Stored items:
*** Block opens ***
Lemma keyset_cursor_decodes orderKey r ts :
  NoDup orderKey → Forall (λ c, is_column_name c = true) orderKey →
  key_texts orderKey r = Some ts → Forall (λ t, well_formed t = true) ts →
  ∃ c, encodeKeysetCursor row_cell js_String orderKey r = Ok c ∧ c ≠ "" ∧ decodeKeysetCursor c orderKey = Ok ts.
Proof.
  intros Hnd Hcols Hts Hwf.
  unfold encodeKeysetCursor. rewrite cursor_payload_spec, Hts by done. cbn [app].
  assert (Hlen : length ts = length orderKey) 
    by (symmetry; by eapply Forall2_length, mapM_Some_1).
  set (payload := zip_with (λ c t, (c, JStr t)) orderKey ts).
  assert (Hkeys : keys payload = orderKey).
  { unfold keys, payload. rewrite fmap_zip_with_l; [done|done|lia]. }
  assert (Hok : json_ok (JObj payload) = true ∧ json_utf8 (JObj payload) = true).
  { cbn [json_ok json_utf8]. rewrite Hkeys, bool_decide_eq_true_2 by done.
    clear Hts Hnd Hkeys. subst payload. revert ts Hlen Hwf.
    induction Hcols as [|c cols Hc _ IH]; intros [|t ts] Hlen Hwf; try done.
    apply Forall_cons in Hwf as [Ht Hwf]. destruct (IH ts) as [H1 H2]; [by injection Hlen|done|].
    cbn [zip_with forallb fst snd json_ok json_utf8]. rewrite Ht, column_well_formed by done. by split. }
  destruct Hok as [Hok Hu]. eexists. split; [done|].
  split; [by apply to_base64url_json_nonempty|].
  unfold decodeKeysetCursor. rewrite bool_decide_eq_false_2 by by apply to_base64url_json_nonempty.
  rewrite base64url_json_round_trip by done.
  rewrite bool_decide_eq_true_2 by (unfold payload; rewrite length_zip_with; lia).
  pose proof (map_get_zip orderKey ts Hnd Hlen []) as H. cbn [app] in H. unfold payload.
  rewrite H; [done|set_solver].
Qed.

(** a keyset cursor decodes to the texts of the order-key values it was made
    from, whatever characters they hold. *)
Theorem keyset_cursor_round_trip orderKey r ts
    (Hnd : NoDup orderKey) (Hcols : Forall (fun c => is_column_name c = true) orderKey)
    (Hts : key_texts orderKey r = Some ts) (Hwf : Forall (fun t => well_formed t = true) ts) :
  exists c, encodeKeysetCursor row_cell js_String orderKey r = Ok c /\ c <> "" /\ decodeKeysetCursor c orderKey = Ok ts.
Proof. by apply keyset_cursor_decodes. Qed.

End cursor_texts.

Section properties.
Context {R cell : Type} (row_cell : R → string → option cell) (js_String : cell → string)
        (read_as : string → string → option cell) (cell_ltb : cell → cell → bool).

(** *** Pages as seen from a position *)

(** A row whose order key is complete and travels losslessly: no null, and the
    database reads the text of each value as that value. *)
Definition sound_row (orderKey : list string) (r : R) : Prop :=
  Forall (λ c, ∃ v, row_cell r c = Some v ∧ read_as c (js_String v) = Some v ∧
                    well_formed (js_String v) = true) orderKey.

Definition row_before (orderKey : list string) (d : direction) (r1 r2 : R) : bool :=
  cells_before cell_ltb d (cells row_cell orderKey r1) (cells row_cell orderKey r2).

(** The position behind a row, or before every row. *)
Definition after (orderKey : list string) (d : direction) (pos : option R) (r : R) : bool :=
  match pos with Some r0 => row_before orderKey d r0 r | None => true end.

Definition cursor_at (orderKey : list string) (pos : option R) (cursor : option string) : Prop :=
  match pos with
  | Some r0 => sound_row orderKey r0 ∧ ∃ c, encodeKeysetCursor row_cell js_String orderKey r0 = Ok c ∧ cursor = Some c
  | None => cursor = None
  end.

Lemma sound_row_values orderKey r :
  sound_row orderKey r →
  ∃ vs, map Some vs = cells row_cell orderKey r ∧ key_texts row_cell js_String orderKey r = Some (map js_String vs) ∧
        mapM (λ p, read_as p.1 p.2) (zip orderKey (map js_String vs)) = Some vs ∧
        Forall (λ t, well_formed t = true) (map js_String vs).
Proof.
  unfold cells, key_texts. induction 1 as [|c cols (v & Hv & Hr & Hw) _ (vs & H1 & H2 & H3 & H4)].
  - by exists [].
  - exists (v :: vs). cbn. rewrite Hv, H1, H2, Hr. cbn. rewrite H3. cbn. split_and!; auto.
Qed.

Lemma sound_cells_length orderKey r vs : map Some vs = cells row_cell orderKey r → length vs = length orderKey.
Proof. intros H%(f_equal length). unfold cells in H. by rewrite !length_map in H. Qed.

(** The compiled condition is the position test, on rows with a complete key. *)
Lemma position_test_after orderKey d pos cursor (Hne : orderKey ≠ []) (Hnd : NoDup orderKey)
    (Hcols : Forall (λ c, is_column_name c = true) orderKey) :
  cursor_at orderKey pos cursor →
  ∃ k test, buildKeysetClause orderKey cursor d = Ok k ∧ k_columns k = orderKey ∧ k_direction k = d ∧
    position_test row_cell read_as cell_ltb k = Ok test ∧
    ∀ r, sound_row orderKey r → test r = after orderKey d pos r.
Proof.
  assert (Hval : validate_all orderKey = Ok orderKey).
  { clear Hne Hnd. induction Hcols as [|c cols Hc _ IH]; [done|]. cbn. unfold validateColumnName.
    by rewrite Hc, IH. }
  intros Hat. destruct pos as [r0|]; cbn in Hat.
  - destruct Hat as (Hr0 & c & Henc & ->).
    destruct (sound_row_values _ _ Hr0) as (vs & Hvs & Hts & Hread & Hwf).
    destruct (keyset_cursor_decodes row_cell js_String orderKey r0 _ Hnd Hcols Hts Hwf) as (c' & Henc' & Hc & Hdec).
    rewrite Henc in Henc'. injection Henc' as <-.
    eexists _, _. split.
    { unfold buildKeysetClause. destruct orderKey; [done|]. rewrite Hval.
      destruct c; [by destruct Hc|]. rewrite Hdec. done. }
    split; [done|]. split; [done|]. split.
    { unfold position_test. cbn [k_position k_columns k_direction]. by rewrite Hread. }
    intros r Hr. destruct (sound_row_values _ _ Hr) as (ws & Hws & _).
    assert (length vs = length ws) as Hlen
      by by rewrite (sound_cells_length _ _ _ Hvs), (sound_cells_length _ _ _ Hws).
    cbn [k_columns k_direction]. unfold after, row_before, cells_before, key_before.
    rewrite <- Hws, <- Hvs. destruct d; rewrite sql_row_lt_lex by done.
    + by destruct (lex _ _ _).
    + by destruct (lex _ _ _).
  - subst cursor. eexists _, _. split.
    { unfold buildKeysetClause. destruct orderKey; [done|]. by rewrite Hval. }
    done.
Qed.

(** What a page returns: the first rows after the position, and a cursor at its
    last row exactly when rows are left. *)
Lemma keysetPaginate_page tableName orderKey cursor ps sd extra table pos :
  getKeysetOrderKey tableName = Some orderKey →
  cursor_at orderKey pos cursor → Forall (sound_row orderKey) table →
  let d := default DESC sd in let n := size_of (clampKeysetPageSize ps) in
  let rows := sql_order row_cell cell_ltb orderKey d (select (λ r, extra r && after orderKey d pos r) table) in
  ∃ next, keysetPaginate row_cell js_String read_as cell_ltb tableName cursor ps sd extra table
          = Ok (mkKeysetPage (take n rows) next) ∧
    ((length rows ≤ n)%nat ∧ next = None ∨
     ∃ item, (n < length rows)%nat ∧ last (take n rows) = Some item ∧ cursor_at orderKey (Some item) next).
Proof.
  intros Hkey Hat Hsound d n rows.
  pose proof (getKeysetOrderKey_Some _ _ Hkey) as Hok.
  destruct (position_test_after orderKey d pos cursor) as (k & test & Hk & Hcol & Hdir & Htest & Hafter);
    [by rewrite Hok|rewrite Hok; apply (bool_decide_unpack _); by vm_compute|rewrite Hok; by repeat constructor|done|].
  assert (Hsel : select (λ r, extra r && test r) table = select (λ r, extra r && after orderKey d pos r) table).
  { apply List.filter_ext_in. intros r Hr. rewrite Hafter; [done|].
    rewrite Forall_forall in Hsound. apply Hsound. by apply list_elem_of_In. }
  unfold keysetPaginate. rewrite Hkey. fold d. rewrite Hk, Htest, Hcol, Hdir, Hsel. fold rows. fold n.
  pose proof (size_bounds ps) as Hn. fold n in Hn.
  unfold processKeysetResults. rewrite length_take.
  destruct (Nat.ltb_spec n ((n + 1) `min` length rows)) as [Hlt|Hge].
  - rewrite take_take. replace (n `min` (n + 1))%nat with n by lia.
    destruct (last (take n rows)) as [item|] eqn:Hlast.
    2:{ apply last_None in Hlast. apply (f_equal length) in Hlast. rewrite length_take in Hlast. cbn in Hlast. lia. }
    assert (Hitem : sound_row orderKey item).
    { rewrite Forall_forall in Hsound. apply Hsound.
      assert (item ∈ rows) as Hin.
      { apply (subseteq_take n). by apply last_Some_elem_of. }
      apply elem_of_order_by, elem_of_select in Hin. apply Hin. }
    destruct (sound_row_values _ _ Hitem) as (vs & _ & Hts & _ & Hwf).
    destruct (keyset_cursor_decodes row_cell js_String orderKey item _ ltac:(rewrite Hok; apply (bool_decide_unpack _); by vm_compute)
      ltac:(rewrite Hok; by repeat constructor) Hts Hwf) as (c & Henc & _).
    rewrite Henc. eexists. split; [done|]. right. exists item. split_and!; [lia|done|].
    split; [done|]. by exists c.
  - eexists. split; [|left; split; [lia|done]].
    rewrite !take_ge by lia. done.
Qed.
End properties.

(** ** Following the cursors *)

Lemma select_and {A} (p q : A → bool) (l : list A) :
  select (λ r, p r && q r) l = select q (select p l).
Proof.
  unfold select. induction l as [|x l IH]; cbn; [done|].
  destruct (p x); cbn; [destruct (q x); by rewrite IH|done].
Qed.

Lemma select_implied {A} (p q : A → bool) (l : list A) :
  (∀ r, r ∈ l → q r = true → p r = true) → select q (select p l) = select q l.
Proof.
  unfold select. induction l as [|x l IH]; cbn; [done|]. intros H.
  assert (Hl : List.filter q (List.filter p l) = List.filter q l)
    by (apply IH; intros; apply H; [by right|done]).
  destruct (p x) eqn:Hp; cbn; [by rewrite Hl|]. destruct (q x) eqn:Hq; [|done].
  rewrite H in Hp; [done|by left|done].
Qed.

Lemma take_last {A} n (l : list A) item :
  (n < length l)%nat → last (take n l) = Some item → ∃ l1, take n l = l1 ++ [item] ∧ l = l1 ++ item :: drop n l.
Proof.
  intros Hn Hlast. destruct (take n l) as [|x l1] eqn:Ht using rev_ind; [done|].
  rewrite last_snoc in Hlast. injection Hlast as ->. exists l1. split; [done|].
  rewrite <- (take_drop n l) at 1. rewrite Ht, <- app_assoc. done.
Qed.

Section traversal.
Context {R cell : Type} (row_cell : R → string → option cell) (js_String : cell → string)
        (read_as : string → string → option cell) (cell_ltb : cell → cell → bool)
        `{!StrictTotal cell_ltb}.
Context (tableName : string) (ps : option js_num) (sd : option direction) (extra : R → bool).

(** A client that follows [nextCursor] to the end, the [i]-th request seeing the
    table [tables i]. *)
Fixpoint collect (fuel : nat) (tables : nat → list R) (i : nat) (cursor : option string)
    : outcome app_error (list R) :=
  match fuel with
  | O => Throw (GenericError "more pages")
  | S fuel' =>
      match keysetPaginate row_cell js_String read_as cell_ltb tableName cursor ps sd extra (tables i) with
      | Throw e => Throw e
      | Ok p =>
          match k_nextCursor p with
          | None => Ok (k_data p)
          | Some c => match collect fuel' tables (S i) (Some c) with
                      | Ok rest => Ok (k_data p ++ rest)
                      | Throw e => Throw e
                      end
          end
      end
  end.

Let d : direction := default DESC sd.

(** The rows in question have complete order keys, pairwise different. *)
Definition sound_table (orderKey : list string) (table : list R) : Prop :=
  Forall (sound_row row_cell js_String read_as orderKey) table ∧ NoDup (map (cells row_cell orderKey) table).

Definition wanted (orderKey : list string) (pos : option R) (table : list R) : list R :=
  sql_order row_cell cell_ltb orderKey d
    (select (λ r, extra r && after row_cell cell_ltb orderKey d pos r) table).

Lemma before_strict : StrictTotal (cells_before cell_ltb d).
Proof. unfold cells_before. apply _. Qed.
*** Block closes ***
*** Block opens ***
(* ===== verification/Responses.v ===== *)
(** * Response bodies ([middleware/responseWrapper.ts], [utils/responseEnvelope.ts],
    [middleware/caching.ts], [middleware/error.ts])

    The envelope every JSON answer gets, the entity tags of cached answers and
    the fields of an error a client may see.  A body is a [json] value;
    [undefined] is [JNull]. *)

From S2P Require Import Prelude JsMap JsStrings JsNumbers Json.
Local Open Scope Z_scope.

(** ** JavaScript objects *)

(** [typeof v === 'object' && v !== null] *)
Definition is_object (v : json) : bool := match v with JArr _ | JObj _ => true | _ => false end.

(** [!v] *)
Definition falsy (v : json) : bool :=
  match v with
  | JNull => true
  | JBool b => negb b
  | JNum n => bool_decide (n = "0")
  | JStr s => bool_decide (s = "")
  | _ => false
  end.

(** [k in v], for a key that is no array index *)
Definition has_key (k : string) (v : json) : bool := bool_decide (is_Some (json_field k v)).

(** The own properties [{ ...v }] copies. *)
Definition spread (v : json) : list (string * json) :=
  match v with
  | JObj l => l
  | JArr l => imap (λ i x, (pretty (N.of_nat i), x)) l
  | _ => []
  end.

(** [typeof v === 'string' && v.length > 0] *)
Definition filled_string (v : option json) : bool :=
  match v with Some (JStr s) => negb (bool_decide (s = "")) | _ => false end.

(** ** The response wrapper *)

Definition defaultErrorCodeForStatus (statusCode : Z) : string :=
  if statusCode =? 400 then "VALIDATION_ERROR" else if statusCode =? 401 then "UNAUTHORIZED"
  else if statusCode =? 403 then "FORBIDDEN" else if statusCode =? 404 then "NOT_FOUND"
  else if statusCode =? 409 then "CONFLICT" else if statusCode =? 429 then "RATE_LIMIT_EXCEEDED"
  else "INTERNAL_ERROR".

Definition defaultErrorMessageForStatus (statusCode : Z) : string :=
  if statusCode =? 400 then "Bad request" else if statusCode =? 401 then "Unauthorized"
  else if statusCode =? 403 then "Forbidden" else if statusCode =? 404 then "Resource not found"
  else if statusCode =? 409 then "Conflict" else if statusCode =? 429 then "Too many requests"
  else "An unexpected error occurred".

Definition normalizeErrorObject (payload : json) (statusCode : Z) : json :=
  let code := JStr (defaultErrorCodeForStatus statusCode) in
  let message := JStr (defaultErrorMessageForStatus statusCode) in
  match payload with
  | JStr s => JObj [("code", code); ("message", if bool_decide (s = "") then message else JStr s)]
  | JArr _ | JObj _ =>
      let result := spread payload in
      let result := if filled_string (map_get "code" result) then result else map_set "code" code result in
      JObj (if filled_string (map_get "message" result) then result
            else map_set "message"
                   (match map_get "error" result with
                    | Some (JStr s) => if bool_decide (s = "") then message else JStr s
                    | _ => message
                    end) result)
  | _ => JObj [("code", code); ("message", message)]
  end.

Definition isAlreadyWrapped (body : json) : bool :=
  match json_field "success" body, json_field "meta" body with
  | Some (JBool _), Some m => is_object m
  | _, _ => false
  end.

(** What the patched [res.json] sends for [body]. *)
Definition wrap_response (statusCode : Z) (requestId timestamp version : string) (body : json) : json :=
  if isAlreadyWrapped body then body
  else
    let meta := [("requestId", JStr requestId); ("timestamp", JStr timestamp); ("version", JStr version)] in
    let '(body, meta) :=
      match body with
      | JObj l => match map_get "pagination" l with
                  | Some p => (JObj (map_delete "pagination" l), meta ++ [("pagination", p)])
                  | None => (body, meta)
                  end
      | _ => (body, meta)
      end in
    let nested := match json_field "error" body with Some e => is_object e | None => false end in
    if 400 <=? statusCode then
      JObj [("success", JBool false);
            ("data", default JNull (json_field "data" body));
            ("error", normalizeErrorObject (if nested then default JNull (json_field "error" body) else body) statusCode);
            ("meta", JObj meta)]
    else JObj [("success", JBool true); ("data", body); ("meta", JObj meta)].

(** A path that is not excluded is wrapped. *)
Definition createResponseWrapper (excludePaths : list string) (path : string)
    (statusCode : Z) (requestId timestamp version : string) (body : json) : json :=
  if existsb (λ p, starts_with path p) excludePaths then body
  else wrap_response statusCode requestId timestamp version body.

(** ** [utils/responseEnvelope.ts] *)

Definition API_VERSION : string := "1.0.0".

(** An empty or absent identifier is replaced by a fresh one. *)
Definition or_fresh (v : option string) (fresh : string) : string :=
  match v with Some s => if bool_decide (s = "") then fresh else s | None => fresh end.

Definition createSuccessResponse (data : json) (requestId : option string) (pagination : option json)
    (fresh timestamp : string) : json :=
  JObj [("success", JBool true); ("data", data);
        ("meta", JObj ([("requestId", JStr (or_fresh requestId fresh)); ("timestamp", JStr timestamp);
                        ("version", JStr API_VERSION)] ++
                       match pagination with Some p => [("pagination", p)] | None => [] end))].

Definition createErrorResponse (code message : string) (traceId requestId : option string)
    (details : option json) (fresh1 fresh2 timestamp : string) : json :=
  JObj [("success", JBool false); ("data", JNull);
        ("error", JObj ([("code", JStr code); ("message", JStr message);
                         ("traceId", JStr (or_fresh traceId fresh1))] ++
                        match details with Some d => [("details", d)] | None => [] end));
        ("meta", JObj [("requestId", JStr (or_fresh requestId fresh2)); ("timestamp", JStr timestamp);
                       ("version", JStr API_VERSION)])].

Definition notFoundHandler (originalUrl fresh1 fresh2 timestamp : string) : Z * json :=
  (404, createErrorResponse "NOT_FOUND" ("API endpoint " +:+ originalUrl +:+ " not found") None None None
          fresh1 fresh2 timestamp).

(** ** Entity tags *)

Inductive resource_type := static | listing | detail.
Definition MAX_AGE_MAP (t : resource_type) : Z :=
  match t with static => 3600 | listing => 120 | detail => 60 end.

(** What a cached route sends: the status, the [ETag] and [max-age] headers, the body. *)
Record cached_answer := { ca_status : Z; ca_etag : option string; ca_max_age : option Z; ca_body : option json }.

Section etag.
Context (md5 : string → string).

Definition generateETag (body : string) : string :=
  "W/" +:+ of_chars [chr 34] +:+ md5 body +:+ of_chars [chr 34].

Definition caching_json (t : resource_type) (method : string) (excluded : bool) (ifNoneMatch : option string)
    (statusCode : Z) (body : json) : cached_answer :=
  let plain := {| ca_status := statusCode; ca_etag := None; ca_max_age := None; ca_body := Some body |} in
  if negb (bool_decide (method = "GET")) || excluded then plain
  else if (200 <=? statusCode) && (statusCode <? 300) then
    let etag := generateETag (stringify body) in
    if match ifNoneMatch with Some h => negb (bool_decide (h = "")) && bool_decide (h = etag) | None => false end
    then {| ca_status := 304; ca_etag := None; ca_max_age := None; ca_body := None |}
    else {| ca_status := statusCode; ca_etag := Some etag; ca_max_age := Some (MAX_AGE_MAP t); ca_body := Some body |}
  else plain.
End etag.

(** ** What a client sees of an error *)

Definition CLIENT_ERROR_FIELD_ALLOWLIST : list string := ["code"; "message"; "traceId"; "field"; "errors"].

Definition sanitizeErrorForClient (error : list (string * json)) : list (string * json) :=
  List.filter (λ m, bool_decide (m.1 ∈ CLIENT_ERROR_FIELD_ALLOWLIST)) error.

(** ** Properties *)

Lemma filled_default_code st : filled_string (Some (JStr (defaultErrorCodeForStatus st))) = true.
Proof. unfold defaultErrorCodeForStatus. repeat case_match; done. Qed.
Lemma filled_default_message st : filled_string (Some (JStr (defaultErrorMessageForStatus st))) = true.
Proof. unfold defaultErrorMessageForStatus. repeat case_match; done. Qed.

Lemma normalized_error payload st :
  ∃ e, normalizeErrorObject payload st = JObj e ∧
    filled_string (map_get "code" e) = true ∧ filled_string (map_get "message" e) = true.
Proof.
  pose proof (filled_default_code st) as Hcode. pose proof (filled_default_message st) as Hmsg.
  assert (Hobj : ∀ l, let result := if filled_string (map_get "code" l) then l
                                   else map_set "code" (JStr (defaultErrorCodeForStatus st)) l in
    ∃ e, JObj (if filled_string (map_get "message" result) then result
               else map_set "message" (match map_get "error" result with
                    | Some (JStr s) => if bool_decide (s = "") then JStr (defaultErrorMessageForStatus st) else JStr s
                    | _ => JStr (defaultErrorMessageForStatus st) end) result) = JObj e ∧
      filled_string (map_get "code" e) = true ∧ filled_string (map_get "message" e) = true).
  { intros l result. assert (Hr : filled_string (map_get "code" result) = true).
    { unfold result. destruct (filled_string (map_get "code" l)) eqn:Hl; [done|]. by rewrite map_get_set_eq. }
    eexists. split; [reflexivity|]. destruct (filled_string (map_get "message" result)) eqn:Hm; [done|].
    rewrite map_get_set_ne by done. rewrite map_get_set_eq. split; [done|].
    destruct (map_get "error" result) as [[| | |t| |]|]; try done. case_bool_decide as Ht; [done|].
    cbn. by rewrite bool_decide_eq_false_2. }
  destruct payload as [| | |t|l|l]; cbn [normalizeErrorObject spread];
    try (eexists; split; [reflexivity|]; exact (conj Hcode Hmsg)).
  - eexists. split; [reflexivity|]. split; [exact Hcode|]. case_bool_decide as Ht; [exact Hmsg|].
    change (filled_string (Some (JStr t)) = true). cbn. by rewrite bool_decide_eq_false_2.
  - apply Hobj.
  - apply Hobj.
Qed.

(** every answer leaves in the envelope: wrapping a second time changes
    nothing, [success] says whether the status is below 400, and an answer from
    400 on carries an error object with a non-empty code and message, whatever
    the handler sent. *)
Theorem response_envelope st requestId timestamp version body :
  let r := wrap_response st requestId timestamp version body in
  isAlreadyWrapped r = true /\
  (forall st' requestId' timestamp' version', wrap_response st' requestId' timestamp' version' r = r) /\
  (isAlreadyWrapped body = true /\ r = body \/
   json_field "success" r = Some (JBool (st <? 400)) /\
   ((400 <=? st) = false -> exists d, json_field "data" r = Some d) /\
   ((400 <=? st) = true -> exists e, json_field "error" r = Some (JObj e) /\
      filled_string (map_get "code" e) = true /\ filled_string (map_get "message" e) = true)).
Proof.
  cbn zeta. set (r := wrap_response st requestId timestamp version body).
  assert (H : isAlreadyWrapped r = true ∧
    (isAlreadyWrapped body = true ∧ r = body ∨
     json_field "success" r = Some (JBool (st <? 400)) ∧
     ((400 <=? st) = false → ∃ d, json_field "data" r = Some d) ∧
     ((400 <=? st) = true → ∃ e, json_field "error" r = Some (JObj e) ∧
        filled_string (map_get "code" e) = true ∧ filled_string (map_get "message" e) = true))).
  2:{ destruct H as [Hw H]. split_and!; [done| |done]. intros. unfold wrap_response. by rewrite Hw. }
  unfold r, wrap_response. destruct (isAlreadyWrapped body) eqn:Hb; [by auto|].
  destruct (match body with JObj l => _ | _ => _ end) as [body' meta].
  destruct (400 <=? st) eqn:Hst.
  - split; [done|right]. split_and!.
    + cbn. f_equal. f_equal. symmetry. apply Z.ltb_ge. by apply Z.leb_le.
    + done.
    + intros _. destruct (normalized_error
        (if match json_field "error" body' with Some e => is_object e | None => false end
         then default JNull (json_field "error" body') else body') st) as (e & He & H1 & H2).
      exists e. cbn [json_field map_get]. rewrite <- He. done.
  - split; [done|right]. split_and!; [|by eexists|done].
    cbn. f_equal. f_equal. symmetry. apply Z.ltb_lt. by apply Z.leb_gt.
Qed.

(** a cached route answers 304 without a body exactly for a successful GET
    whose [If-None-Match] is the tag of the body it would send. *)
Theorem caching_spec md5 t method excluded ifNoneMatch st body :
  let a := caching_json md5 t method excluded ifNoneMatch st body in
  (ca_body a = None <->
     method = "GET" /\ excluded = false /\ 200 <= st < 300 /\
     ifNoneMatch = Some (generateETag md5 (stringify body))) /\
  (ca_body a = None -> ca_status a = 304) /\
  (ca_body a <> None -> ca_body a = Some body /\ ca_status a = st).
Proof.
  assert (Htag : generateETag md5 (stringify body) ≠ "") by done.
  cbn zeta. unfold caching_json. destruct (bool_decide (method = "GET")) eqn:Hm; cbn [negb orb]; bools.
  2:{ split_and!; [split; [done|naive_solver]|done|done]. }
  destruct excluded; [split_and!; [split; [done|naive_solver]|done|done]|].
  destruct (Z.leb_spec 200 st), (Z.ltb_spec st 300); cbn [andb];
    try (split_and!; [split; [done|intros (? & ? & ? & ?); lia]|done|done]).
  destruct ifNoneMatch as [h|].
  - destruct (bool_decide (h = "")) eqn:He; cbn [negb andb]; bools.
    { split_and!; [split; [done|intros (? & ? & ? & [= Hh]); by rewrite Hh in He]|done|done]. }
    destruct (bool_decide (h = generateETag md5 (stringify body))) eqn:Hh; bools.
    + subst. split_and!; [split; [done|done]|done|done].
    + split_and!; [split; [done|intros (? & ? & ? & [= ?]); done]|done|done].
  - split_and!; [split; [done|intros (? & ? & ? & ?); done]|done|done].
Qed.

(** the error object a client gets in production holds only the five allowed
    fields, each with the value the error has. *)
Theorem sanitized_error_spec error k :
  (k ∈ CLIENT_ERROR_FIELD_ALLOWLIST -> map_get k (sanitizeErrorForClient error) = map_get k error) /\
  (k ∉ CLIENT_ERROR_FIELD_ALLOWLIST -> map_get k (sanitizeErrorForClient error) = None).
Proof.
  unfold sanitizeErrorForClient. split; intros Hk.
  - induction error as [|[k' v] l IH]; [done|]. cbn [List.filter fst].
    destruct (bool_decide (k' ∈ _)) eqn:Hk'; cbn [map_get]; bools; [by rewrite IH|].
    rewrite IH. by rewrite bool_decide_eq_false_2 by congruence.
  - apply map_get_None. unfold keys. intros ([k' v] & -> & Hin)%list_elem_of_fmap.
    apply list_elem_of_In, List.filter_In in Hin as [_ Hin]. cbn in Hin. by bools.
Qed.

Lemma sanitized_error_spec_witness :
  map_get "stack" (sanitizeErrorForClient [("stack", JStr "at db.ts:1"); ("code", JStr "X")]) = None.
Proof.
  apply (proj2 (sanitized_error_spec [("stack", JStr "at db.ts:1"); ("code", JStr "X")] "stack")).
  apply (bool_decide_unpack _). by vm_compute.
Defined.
*** Block closes ***
__Required action__.
Within the records, in how many lines does the string "every" occur? Give the number and no other text.

__Completed exercise__.
3